─── SOURCE INFORMATION
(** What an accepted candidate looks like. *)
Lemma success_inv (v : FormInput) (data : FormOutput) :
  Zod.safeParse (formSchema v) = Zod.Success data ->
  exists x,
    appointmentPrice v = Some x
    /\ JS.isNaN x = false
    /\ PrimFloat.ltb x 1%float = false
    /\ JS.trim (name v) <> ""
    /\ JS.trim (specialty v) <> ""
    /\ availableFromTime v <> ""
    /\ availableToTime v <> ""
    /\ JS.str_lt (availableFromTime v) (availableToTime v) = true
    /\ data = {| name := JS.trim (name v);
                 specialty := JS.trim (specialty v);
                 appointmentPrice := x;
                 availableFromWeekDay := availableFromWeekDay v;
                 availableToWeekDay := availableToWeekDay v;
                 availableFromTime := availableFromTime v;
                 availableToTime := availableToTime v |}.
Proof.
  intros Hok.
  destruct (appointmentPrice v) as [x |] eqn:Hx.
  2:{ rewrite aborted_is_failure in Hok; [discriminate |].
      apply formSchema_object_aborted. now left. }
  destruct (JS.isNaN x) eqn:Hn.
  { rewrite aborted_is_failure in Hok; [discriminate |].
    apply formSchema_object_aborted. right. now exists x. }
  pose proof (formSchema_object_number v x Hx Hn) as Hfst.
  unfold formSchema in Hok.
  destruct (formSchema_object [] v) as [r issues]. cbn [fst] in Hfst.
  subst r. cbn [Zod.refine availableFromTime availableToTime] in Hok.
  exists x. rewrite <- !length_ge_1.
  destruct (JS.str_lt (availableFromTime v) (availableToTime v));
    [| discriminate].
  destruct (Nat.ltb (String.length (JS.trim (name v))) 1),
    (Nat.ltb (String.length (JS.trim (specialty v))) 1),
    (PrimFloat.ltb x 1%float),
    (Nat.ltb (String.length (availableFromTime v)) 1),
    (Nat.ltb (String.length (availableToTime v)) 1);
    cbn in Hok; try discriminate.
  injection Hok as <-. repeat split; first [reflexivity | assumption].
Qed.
──────
(WHAT TO PRODUCE): Copy each line of the listing that includes "apply".

(SOLUTION FOR THIS PROBLEM):
      apply formSchema_object_aborted. now left. }
    apply formSchema_object_aborted. right. now exists x. }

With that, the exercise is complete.